8. The portable crimp-type power module current distribution testing method according to claim 5, characterized in that... Health status assessment and early warning include the following: Health level assessment is a comprehensive evaluation of the health status of the device under test. Visual display of health status; Based on the health level assessment results, the system automatically triggers the corresponding level-based warning; By combining the full lifecycle data of the device under test, the remaining service life of the device is predicted through a fusion algorithm, and targeted maintenance suggestions are generated based on the anomaly identification results. Transmission of early warning information and maintenance recommendations.
9. The portable crimp-type power module current distribution testing method according to claim 1, characterized in that... The steps involved in attaching the magnetic field sensor probe to the device under test and reliably connecting it are as follows: Select a suitable flexible probe that fits seamlessly to the device surface and reliably docks; The system starts up and adaptively switches power supply modes; Input the basic parameters of the device and complete the system parameter initialization.

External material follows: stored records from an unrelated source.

Lemma redis_rep_cache_set v a h x y e :
  cache_doc x y → redis_rep v a →
  redis_rep (<[Cache.keyPrefix +:+ h := (x, Some e)]> v) (set_cache (<[h := (y, e)]> (a_cache a)) a).
Proof.
  intros Hd [Hr1 Hr2 Hr3]. split; [by apply rep_insert|..]; by apply rep_other_insert.
Qed.
Lemma redis_rep_cache_del v a h :
  redis_rep v a →
  redis_rep (delete (Cache.keyPrefix +:+ h) v) (set_cache (delete h (a_cache a)) a).
Proof.
  intros [Hr1 Hr2 Hr3]. split; [by apply rep_delete|..]; by apply rep_other_delete.
Qed.
Lemma redis_rep_otp_set v a h x y e :
  otp_doc x y → redis_rep v a →
  redis_rep (<[ResetCache.otpPrefix +:+ h := (x, Some e)]> v) (set_otps (<[h := (y, e)]> (a_otps a)) a).
Proof.
  intros Hd [Hr1 Hr2 Hr3]. split; [|by apply rep_insert|]; by apply rep_other_insert.
Qed.
Lemma redis_rep_otp_del v a h :
  redis_rep v a →
  redis_rep (delete (ResetCache.otpPrefix +:+ h) v) (set_otps (delete h (a_otps a)) a).
Proof.
  intros [Hr1 Hr2 Hr3]. split; [|by apply rep_delete|]; by apply rep_other_delete.
Qed.
Lemma redis_rep_tok_set v a h x y e :
  tok_doc x y → redis_rep v a →
  redis_rep (<[ResetCache.resetTokenPrefix +:+ h := (x, Some e)]> v)
    (set_toks (<[h := (y, e)]> (a_toks a)) a).
Proof.
  intros Hd [Hr1 Hr2 Hr3]. split; [| |by apply rep_insert]; by apply rep_other_insert.
Qed.
Lemma redis_rep_tok_del v a h :
  redis_rep v a →
  redis_rep (delete (ResetCache.resetTokenPrefix +:+ h) v) (set_toks (delete h (a_toks a)) a).
Proof.
  intros [Hr1 Hr2 Hr3]. split; [| |by apply rep_delete]; by apply rep_other_delete.
Qed.

(** A wrapped error of the client is not one of the service's own. *)
Lemma wrap_is msg err target :
  match target with ErrorfW _ _ => False | _ => True end →
  errors_Is (ErrorfW msg err) target = errors_Is err target.
Proof. intros Ht. simpl. rewrite bool_decide_eq_false_2; [done|]. by destruct target. Qed.

(** *** Writes *)

(** The answer of [SET], wrapped. *)
Lemma set_answer t k x ttl (s s' : R) o msg :
  0 < ttl →
  match rc_Set t k x ttl s with
  | (r, Some err) => (r, Some (ErrorfW msg err))
  | (r, None) => (r, None)
  end = (s', o) →
  (o ≠ None ∧ rc_view s' = rc_view s) ∨
  ∃ e, t + ttl - millisecond < e ≤ t + Z.max ttl millisecond ∧
       rc_view s' = <[k := (x, Some e)]> (rc_view s).
Proof.
  intros Httl. destruct (rc_Set t k x ttl s) as [r o'] eqn:Hset.
  apply rc_Set_ok in Hset; [|done]. destruct o'; intros [= <- <-]; naive_solver.
Qed.

Lemma CacheSet_implements h cs ttl :
  redis_implements (λ _, valid_session cs) (λ t, Cache.Set_ t h cs ttl) (CacheSet h cs ttl).
Proof.
  intros s s' x a t now' Hcs Hrep Ht. unfold Cache.Set_.
  destruct (Z.leb_spec ttl 0) as [Httl|Httl].
  { intros [= <- <-]. exists (set_now now' a). split_and!; [by apply redis_rep_later|done..|].
    right. left. split_and!; [done..|]. exists now'. split; [lia|done]. }
  destruct (Marshal_CachedSession cs) as [data|] eqn:Hm.
  - intros [[Ho Hv]|(e & He & Hv)]%set_answer; [| |done]; rewrite Hv.
    + exists (set_now now' a). split_and!; [by apply redis_rep_later|done..|].
      left. destruct x; [|done]. exists now'. split; [lia|done].
    + exists (set_now now' (set_cache (<[h := (cs, e)]> (a_cache a)) a)). split_and!; [|done..|].
      * apply redis_rep_later, redis_rep_cache_set; [|done]. by eapply CachedSession_roundtrip.
      * right. right. exists e. split; [by exists t|]. exists now'. split; [simpl; lia|done].
  - intros [= <- <-]. exists (set_now now' a). split_and!; [by apply redis_rep_later|done..|].
    left. exists now'. split; [lia|done].
Qed.

Lemma SaveOTP_implements uid email oh ttl :
  redis_implements (λ _, 0 < ttl ∧ valid_utf8 uid ∧ valid_utf8 oh)
    (λ t, ResetCache.SaveOTP t uid email oh ttl) (ResetSaveOTP uid email oh ttl).
Proof.
  intros s s' x a t now' (Httl & Hu & Hh) Hrep Ht. unfold ResetCache.SaveOTP.
  intros [[Ho Hv]|(e & He & Hv)]%set_answer; [| |done]; rewrite Hv.
  - exists (set_now now' a). split_and!; [by apply redis_rep_later|done..|].
    left. destruct x; [|done]. exists now'. split; [lia|done].
  - eexists (set_now now' (set_otps (<[token.Hash email :=
      ({| otp_UserID := uid; otp_OTPHash := oh; otp_Attempts := 0 |}, e)]> (a_otps a)) a)).
    split_and!; [|done..|].
    + apply redis_rep_later, redis_rep_otp_set; [|done]. split; [by split_and!|by left].
    + right. exists e. split; [by exists t|]. exists now'. split; [simpl; lia|done].
Qed.

Lemma SaveResetToken_implements h uid email ttl :
  redis_implements (λ _, 0 < ttl ∧ valid_utf8 uid ∧ valid_utf8 email)
    (λ t, ResetCache.SaveResetToken t h uid email ttl) (ResetSaveResetToken h uid email ttl).
Proof.
  intros s s' x a t now' (Httl & Hu & Hh) Hrep Ht. unfold ResetCache.SaveResetToken.
  intros [[Ho Hv]|(e & He & Hv)]%set_answer; [| |done]; rewrite Hv.
  - exists (set_now now' a). split_and!; [by apply redis_rep_later|done..|].
    left. destruct x; [|done]. exists now'. split; [lia|done].
  - eexists (set_now now' (set_toks (<[h :=
      ({| rt_UserID := uid; rt_Email := email |}, e)]> (a_toks a)) a)).
    split_and!; [|done..|].
    + apply redis_rep_later, redis_rep_tok_set; [|done].
      by apply (resetTokenData_roundtrip {| rd_UserID := uid; rd_Email := email |}).
    + right. exists e. split; [by exists t|]. exists now'. split; [simpl; lia|done].
Qed.

(** *** Deletions *)

(** A deletion that fails did nothing or was carried out. *)
Lemma del_implements (e : portE (option error)) key (del : astate → astate) :
  (∀ a a' o, o ≠ None → upto a' a → safe microsecond _ e o a a') →
  (∀ a a' o, upto a' (del a) → safe microsecond _ e o a a') →
  (∀ v a, redis_rep v a → redis_rep (delete key v) (del a)) →
  (∀ a, same_stores a (del a) ∧ a_now (del a) = a_now a) →
  redis_implements (λ _, True) (λ t, rc_Del t [key]) e.
Proof.
  intros Hfail Hdel Hrep' Hsame s s' x a t now' _ Hrep Ht [[Ho Hv]|Hv]%rc_Del_ok; rewrite Hv.
  - exists (set_now now' a). split_and!; [by apply redis_rep_later|done..|].
    apply Hfail; [done|]. exists now'. split; [lia|done].
  - destruct (Hsame a) as [Hs Hn]. exists (set_now now' (del a)).
    split_and!; [by apply redis_rep_later, Hrep'|done|done|].
    apply Hdel. exists now'. split; [lia|done].
Qed.

Lemma CacheDelete_implements h :
  redis_implements (λ _, True) (λ t, Cache.Delete t h) (CacheDelete h).
Proof.
  apply (del_implements _ _ (λ a, set_cache (delete h (a_cache a)) a)); [| | |done].
  - intros a a' [err|] Ho Hup; [|done]. by left.
  - intros a a' [err|] Hup; [by right|by left].
  - intros v a. apply redis_rep_cache_del.
Qed.

Lemma DeleteOTP_implements email :
  redis_implements (λ _, True) (λ t, ResetCache.DeleteOTP t email) (ResetDeleteOTP email).
Proof.
  apply (del_implements _ _ (λ a, set_otps (delete (token.Hash email) (a_otps a)) a)); [| | |done].
  - intros a a' [err|] Ho Hup; [|done]. by left.
  - intros a a' [err|] Hup; [by right|by left].
  - intros v a. apply redis_rep_otp_del.
Qed.

Lemma DeleteResetToken_implements h :
  redis_implements (λ _, True) (λ t, ResetCache.DeleteResetToken t h) (ResetDeleteResetToken h).
Proof.
  apply (del_implements _ _ (λ a, set_toks (delete h (a_toks a)) a)); [| | |done].
  - intros a a' [err|] Ho Hup; [|done]. by left.
  - intros a a' [err|] Hup; [by right|by left].
  - intros v a. apply redis_rep_tok_del.
Qed.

10. A power module current distribution testing system employing the portable crimp-type power module current distribution testing method according to any one of claims 1-9, comprising: The device comprises a detection unit, a data collection module, a power management module, a current generator, a signal acquisition module, a data encryption transmission module, a magnetic field sensor, an adaptive calibration module, a lifecycle management module, an electromagnetic shielding module, a health status prediction module, a controller, and a multi-condition adaptation module, characterized in that: Testing device: adopts a portable and modular design; Data collection module: Enables full-dimensional data collection and traceability; Power management module: Ensures stable power supply to the foundation; Current generator: integrates intelligent load regulation unit and topology reconfiguration module, automatically matching load parameters according to the rated current, rated voltage and package specifications of the pressure-connected power module under test; Signal acquisition module: configured with multiple independent acquisition channels; Adaptive calibration module: Built-in standard current source and standard temperature source, automatically identify calibration requirements and adjust calibration parameters according to the specifications of the device under test and the test conditions; Multi-condition adaptation module: Based on the actual working conditions of the device under test, it automatically identifies the device specifications and test requirements, switches test modes, and adaptively adjusts the acquisition parameters, trigger parameters, and load parameters. Health status prediction module: Construct a full-link health management system of detection-assessment-early warning-prediction, integrate multi-dimensional indicators and intelligent algorithms to achieve full life cycle health management of the device under test; Lifecycle Management Module: Constructs a full lifecycle data management system for the device under test (DUT) and creates a unique full lifecycle profile for each DUT.